What expression patterns of FBXL15 would be expected in different tissues of Dicentrarchus labrax?

While specific expression data for FBXL15 in Dicentrarchus labrax tissues is not directly reported in the search results, researchers can develop hypotheses and methodological approaches based on the protein's known functions in other vertebrates. The role of FBXL15 in BMP signaling, particularly during development and in bone formation , suggests tissues where its expression might be enriched.

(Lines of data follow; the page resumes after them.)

(** The five marks. *)
Lemma prefix_bytes :
  be_bytes 4 hp_transactionID = [84; 88; 78; 0] /\ be_bytes 4 hp_txNode = [83; 78; 68; 0]
  /\ be_bytes 4 hp_leafNode = [77; 76; 78; 0] /\ be_bytes 4 hp_leafNodeContract = [67; 76; 78; 0]
  /\ be_bytes 4 hp_innerNode = [77; 73; 78; 0].
Proof. by vm_compute. Qed.

Lemma value_hash_preimage k v : proper k v -> value_hash k v = hasher (value_preimage k v).1 (value_preimage k v).2.
Proof.
  intros [_ Hp]. unfold value_hash, leaf_hash, value_preimage. destruct v as [data [] root]; simpl in *; try done.
  by destruct data as [|[] data].
Qed.

(** The first byte shows what kind of item it is. *)
Definition mark (v : Value) (b : Z) : Prop :=
  match v_type v with
  | tnTRANSACTION_NM => match v_data v with 0 :: _ => 192 <= b | _ => b = 84 end
  | tnTRANSACTION_MD => b = 83
  | tnACCOUNT_STATE => b = 77
  | tnCONTRACT_STATE => b = 67
  | _ => False
  end.

Lemma preimage_mark k v : proper k v -> exists b, head (value_preimage k v).2 = Some b /\ mark v b.
Proof.
  destruct prefix_bytes as (E1 & E2 & E3 & E4 & E5). intros [_ Hp]. unfold value_preimage, mark.
  rewrite E1, E2, E3, E4. destruct (v_type v); [destruct Hp | destruct Hp | | by eexists..].
  destruct (v_data v) as [|[] data]; try (by eexists). destruct Hp as (_ & _ & Hb). destruct data as [|b data]; [done|].
  by exists b.
Qed.

Lemma preimage_type k v k' v' :
  proper k v -> proper k' v' -> (value_preimage k v).2 = (value_preimage k' v').2 -> v_type v = v_type v'.
Proof.
  intros Hp Hp' E. destruct (preimage_mark k v Hp) as (b & Hb & Hm), (preimage_mark k' v' Hp') as (b' & Hb' & Hm').
  rewrite E, Hb' in Hb. injection Hb as ->. unfold mark in Hm, Hm'.
  destruct (v_type v), (v_type v'); try done; try lia; repeat case_match; lia.
Qed.
(* ===== verification/ShaMapProof.v ===== *)
(** * The state tree: Merkle proofs

    A proof for an item of a hashed map is accepted, and what an accepted proof is about
    is a node of the map. *)

From S2P Require Import Prelude HsTypes ShaMapNode ShaMap ShaMapRep ShaMapProps ShaMapOps ShaMapHash ShaMapInj.

#[local] Open Scope Z_scope.

#[local] Opaque be_bytes.

Section Proofs.

Context `{Hashers} (Hrange : hash_range).

(** ** Hashed nodes *)

Lemma node_hash_pos d p fetch n m :
  Rep fetch d p (Inner n) m -> Proper_items m -> m <> ∅ -> 0 < node_hash d m.
Proof.
  intros HR Hp Hne. pose proof (Rep_open _ _ _ _ _ HR) as HO. pose proof (fd_depth _ _ _ _ _ (proj1 HO)) as Hd.
  rewrite node_hash_inner; [apply inner_hash_pos; done | done | done | by inversion HR].
Qed.

Lemma hashed_child d p db mp n m b :
  Rep (fetchNodeNT db mp) d p (Inner n) m -> in_hash n = node_hash d m -> Proper_items m -> m <> ∅ -> 0 <= b < 16 ->
  getChildHash n b = tree_hash (63 - d) (sub d b m)
  /\ forall c, sub d b m <> ∅ -> resolve (fetchNodeNT db mp) n b = Some c -> getNodeHash c = tree_hash (63 - d) (sub d b m).
Proof.
  intros HR Hh Hp Hne Hb. pose proof (node_hash_pos _ _ _ _ _ HR Hp Hne) as Hpos. pose proof (Rep_open _ _ _ _ _ HR) as [HF Hc].
  destruct (decide (sub d b m = ∅)) as [E|E].
  - destruct (fd_none _ _ _ _ _ HF b Hb E) as [_ ->]. by rewrite E, tree_hash_empty.
  - destruct (fd_hash _ _ _ _ _ HF b Hb E) as [[H1 H2]|(_ & _ & H0)]; [|lia]. split; [done|]. intros c _ Hr.
    pose proof (Hc b c Hb E Hr) as HRc. unfold resolve in Hr. destruct (getChild n b) as [c'|] eqn:Eg; [injection Hr as ->; by apply H2|].
    rewrite (Rep_hash _ _ _ _ _ HRc); [done | by eapply fetchNodeNT_seq | lia].
Qed.

(** ** A level of a proof *)

Lemma be32_round h : valid_key h -> be_value (be_bytes 32 h) = h.
Proof. intros Hh. rewrite be_value_bytes. apply Z.mod_small. exact Hh. Qed.

Lemma level_hashes_spec n bs :
  (forall b, b ∈ bs -> valid_key (getChildHash n b)) -> (forall b, b ∈ bs -> isEmptyBranch n b = true -> getChildHash n b = 0) ->
  level_hashes (in_isBranch n) ((fun b => be_bytes 32 (getChildHash n b)) <$> base.filter (fun b => isEmptyBranch n b = false) bs) bs
  = Some (getChildHash n <$> bs).
Proof.
  induction bs as [|b bs IH]; intros Hv He; [done|]. cbn [level_hashes]. rewrite filter_cons.
  specialize (IH (fun b' Hb' => Hv b' (list_elem_of_further _ _ _ Hb')) (fun b' Hb' => He b' (list_elem_of_further _ _ _ Hb'))).
  destruct (Z.testbit (in_isBranch n) b) eqn:Et.
  - rewrite decide_True by (unfold isEmptyBranch; by rewrite Et). rewrite fmap_cons. cbv beta iota. rewrite be_bytes_length, IH.
    cbn [Nat.eqb fmap option_fmap option_map]. rewrite be32_round; [done|]. apply Hv. left.
  - rewrite decide_False by (unfold isEmptyBranch; by rewrite Et). rewrite IH. simpl. rewrite (He b); [done | left |]. unfold isEmptyBranch. by rewrite Et.
Qed.

Lemma branch_count_pos branch b : 0 <= b < 16 -> Z.testbit branch b = true -> branch_count branch <> 0%nat.
Proof.
  intros Hb Ht E. unfold branch_count in E. apply length_zero_iff_nil in E.
  assert (Hin : b ∈ base.filter (fun m => Z.testbit branch m = true) all_branches) by (by apply list_elem_of_filter; rewrite all_branches_spec).
  rewrite E in Hin. by apply not_elem_of_nil in Hin.
Qed.
(** C10: Transaction sets on the tree are the sets of the consensus model: insertion and
    removal, membership, the identifier, which two sets share only when they are equal,
    and the comparison, which is complete up to 65536 differences and stops with 65536 of
    them if there are more. *)
Theorem txset_refines `{Hashers} (db : NodeStore) (mp mp' : SHAMap) (s s' : TxSet) (t : RCLCxTx) (id : Z) :
  Is_set db mp s -> Is_set db mp' s' -> valid_key (tx_id t) -> valid_key id ->
  hash_range -> Proper_items (tx_items s) -> Proper_items (tx_items s') ->
  no_collision (root_preimages (tx_items s) ++ root_preimages (tx_items s')) ->
  (exists mp1, MutableTxSet_insert db mp t = Done (bool_decide (s !! tx_id t = None), mp1) /\ Is_set db mp1 (tx_insert s t))
  /\ (exists mp1, MutableTxSet_erase db mp id = Done (bool_decide (is_Some (s !! id)), mp1) /\ Is_set db mp1 (tx_erase s id))
  /\ RCLTxSet_exists db mp id = Done (bool_decide (is_Some (s !! id)))
  /\ (RCLTxSet_id mp = RCLTxSet_id mp' <-> s = s')
  /\ exists d, RCLTxSet_compare db mp mp' = Done d /\ d ⊆ RpcaTypes.differences s s'
       /\ (Z.of_nat (size (RpcaTypes.differences s s')) <= 65536 -> d = RpcaTypes.differences s s')
       /\ (65536 < Z.of_nat (size (RpcaTypes.differences s s')) -> Z.of_nat (size d) = 65536).
Proof.
  intros Hs Hs' Ht Hid Hr Hp Hp' Hn. split_and!; [by apply insert_refines | by apply erase_refines | by apply exists_refines | |by apply compare_refines].
  unfold RCLTxSet_id. destruct (getHash_spec db mp _ Hs) as [-> _], (getHash_spec db mp' _ Hs') as [-> _]. split; [|by intros ->].
  intros E. apply tx_items_inj. apply (root_hash_inj Hr _ _ _ Hp Hp' Hn) in E; [done|..]; intros x Hx; apply elem_of_app; [by left | by right].
Qed.

(** ** Witnesses

    A small hash function and trees with keys that share nibbles. *)

Definition demo_digest (t : HashType) (x : Bytes) : Z :=
  let h := fold_left (fun acc b => Z.land (acc * 257 + b) (Z.ones 64)) x (match t with sha => 0 | sm3 => 1 | sha3 => 2 end) in
  1 + Z.land h (Z.ones 64) * 2 ^ 190.

#[local] Instance demo_hashers : Hashers := {| hasher := demo_digest; chainHashTypeG := sha |}.

Lemma demo_range : hash_range.
Proof.
  intros t x. change (0 < demo_digest t x < 2 ^ 256). unfold demo_digest. rewrite Z.land_ones by lia.
  set (y := fold_left _ _ _). pose proof (Z.mod_pos_bound y (2 ^ 64) eq_refl) as Hy.
  assert (2 ^ 64 < 2 ^ 66) by reflexivity. assert (0 < 2 ^ 190) by reflexivity. change (2 ^ 256) with (2 ^ 66 * 2 ^ 190). nia.
Qed.

#[local] Instance valid_key_dec k : Decision (valid_key k) := _ : Decision (_ /\ _).
#[local] Instance no_clash_dec U : Decision (no_clash U) := _ : Decision (Forall _ _).
#[local] Instance no_collision_dec l : Decision (no_collision l) := _ : Decision (Forall _ _).
#[local] Instance runnable_dec ops : Decision (runnable ops) := _ : Decision (_ /\ _ /\ _).

Definition demo_key (a b r : Z) : Z := a * 16 ^ 63 + b * 16 ^ 62 + r.

Definition account : Style := mkStyle false false None.
Definition contract : Style := mkStyle false false (Some 77).

Definition item_a : SHAMapItem := mkItem (demo_key 1 1 5) [10; 11].
Definition item_b : SHAMapItem := mkItem (demo_key 1 2 6) [20; 21; 22].
Definition item_c : SHAMapItem := mkItem (demo_key 9 3 7) [30].

Definition mixed_ops : list MapOp :=
  [OpAdd item_a account; OpAdd item_b contract; OpSnapShot true; OpUpdate (mkItem (it_key item_a) [12]) account; OpPeek (it_key item_a);
   OpDelete (it_key item_c); OpDelete (it_key item_a); OpHas (it_key item_a); OpPeek (it_key item_b)].

Lemma map_well_formed_witness :
  (spec_ops ∅ mixed_ops).1
  = [RBool true; RBool true; RUnit; RBool true; RItem (Some (mkItem (it_key item_a) [12])); RBool false; RBool true; RBool false;
     RItem (Some item_b)]
  /\ exists mp M, run_ops ∅ SHAMap_new mixed_ops = Done ((spec_ops ∅ mixed_ops).1, mp) /\ Holds ∅ mp M /\ Agree M (spec_ops ∅ mixed_ops).2.
Proof.
  split; [by vm_compute|]. apply map_well_formed; [|by repeat constructor].
  apply (bool_decide_eq_true_1 (runnable mixed_ops)). by vm_compute.
Defined.

Definition account_ops : list MapOp :=
  [OpAdd item_a account; OpAdd item_b account; OpHash; OpAdd item_c account; OpDelete (it_key item_b); OpSnapShot false; OpHash].

Lemma map_refines_witness :
  exists mp, run_ops ∅ SHAMap_new account_ops = Done ((spec_ops ∅ account_ops).1, mp) /\ Holds ∅ mp (spec_ops ∅ account_ops).2.
Proof.
  apply (map_refines ∅ account account_ops); [|by repeat constructor].
  apply (bool_decide_eq_true_1 (runnable account_ops)). by vm_compute.
Defined.

(** Trees for the other theorems: the items of a run of commands. *)
Definition demo_map (ops : list MapOp) : SHAMap := match run_ops ∅ SHAMap_new ops with Done (_, mp) => mp | Fault _ => SHAMap_new end.

Definition demo_items (ops : list MapOp) : Items := (spec_ops ∅ ops).2.

Lemma demo_holds s ops :
  runnable ops -> Forall (fun op => Forall (eq s) (op_styles op)) ops -> Holds ∅ (demo_map ops) (demo_items ops).
Proof.
  intros Hr Hs. destruct (runnable_spec ops ∅ Hr (or_introl (ex_intro _ s Hs))) as (mp & M & Hrun & HM & _ & HE).
  unfold demo_map, demo_items. rewrite Hrun. by rewrite (HE (ex_intro _ s Hs)) in HM.
Qed.

(** Items of several kinds, by what is found in the tree. *)
Lemma mixed_holds ops M0 :
  runnable ops -> Forall (fun op => op <> OpHash) ops -> Agree M0 (demo_items ops) -> Forall valid_key (map_to_list M0).*1 ->
  map_Forall (fun k v => leaf_value <$> (match findKey ∅ (demo_map ops) k with Done o => o | Fault _ => None end) = Some v) M0 ->
  Holds ∅ (demo_map ops) M0.
Proof.
  intros Hr Hh HA Hv HF. destruct (runnable_spec ops ∅ Hr (or_intror Hh)) as (mp & M & Hrun & HM & HA' & _).
  unfold demo_map in *. rewrite Hrun in HF |- *. assert (M0 = M) as ->; [|done]. apply map_eq. intros k. specialize (HA k). specialize (HA' k).
  unfold demo_items in HA. destruct (M0 !! k) as [v|] eqn:E; [|destruct (M !! k); [rewrite <- HA in HA'; discriminate HA' | done]].
  assert (Hk : valid_key k). { rewrite Forall_forall in Hv. apply Hv, list_elem_of_fmap. exists (k, v). split; [done|]. by apply elem_of_map_to_list. }
  destruct (findKey_spec ∅ mp M k HM Hk) as (o & Ho & Hm). specialize (HF k v E). simpl in HF. rewrite Ho in HF.
  destruct o as [t|]; [|done]. destruct Hm as [_ ->]. done.
Qed.

Definition ops_ab : list MapOp := [OpAdd item_a account; OpAdd item_b account; OpHash].
Definition ops_bac : list MapOp := [OpAdd item_b account; OpAdd item_c account; OpAdd item_a account; OpHash].

Lemma holds_ab : Holds ∅ (demo_map ops_ab) (demo_items ops_ab).
Proof. apply (demo_holds account); [|by repeat constructor]. apply (bool_decide_eq_true_1 (runnable ops_ab)). by vm_compute. Qed.

Lemma holds_bac : Holds ∅ (demo_map ops_bac) (demo_items ops_bac).
Proof. apply (demo_holds account); [|by repeat constructor]. apply (bool_decide_eq_true_1 (runnable ops_bac)). by vm_compute. Qed.

Lemma account_proper i : valid_key (it_key i) -> proper (it_key i) (styled account (it_data i)).
Proof. by split. Qed.

Lemma proper_ab : Proper_items (demo_items ops_ab).
Proof. apply map_Forall_insert_2; [by apply account_proper|]. apply map_Forall_insert_2; [by apply account_proper | apply map_Forall_empty]. Qed.

Lemma proper_bac : Proper_items (demo_items ops_bac).
Proof. repeat (apply map_Forall_insert_2; [by apply account_proper|]). apply map_Forall_empty. Qed.

Lemma no_collision_demo : no_collision (root_preimages (demo_items ops_ab) ++ root_preimages (demo_items ops_bac)).
Proof. apply (bool_decide_eq_true_1 (no_collision _)). by vm_compute. Qed.

Lemma hash_stands_for_items_witness :
  (getHash (demo_map ops_ab)).1 = (getHash (demo_map ops_bac)).1 <-> demo_items ops_ab = demo_items ops_bac.
Proof.
  apply (hash_stands_for_items ∅ ∅); [apply demo_range | apply holds_ab | apply holds_bac | apply proper_ab | apply proper_bac | apply no_collision_demo].
Defined.

Lemma iteration_in_order_witness :
  (exists l, peekFirstItem ∅ (demo_map ops_bac) ≫= items_from (size (demo_items ops_bac)) ∅ (demo_map ops_bac) = Done l
    /\ StronglySorted (fun x y => it_key x < it_key y) l
    /\ forall x, x ∈ l <-> exists v, demo_items ops_bac !! it_key x = Some v /\ it_data x = v_data v)
  /\ exists r, upper_bound ∅ (demo_map ops_bac) (demo_key 1 1 9) = Done r
    /\ match r.1 with
       | Some t => demo_key 1 1 9 < leaf_key t /\ demo_items ops_bac !! leaf_key t = Some (leaf_value t)
           /\ forall j v, demo_items ops_bac !! j = Some v -> demo_key 1 1 9 < j -> leaf_key t <= j
       | None => forall j v, demo_items ops_bac !! j = Some v -> j <= demo_key 1 1 9
       end.
Proof. apply iteration_in_order; [apply holds_bac | by split]. Defined.

Lemma compare_finds_differences_witness :
  size (ShaMapDelta.differences (demo_items ops_ab) (demo_items ops_bac)) = 1%nat
  /\ ShaMap.compare ∅ (demo_map ops_ab) (demo_map ops_bac) 100 = Done (true, ShaMapDelta.differences (demo_items ops_ab) (demo_items ops_bac)).
Proof.
  split; [by vm_compute|].
  pose proof (compare_finds_differences ∅ (demo_map ops_ab) (demo_map ops_bac) _ _ 100 demo_range holds_ab holds_bac proper_ab proper_bac
    no_collision_demo ltac:(lia)) as Hc.
  rewrite decide_True in Hc by (by vm_compute). exact Hc.
Defined.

For a comprehensive tissue expression profile, researchers should employ quantitative PCR (qPCR) analysis of FBXL15 mRNA levels across diverse tissues including:

• Developing skeletal structures (particularly during larval stages)

• Brain and neural tissues

• Muscle

• Liver

• Gills

• Reproductive organs

• Swim bladder (given the challenges with swimbladder development in sea bass larvae reported in )

Western blot analysis using antibodies specific to Dicentrarchus labrax FBXL15 (or cross-reactive antibodies if species-specific ones are unavailable) would complement the mRNA analysis to account for post-transcriptional regulation. For cellular localization within tissues, immunohistochemistry or in situ hybridization would be valuable, particularly during key developmental stages.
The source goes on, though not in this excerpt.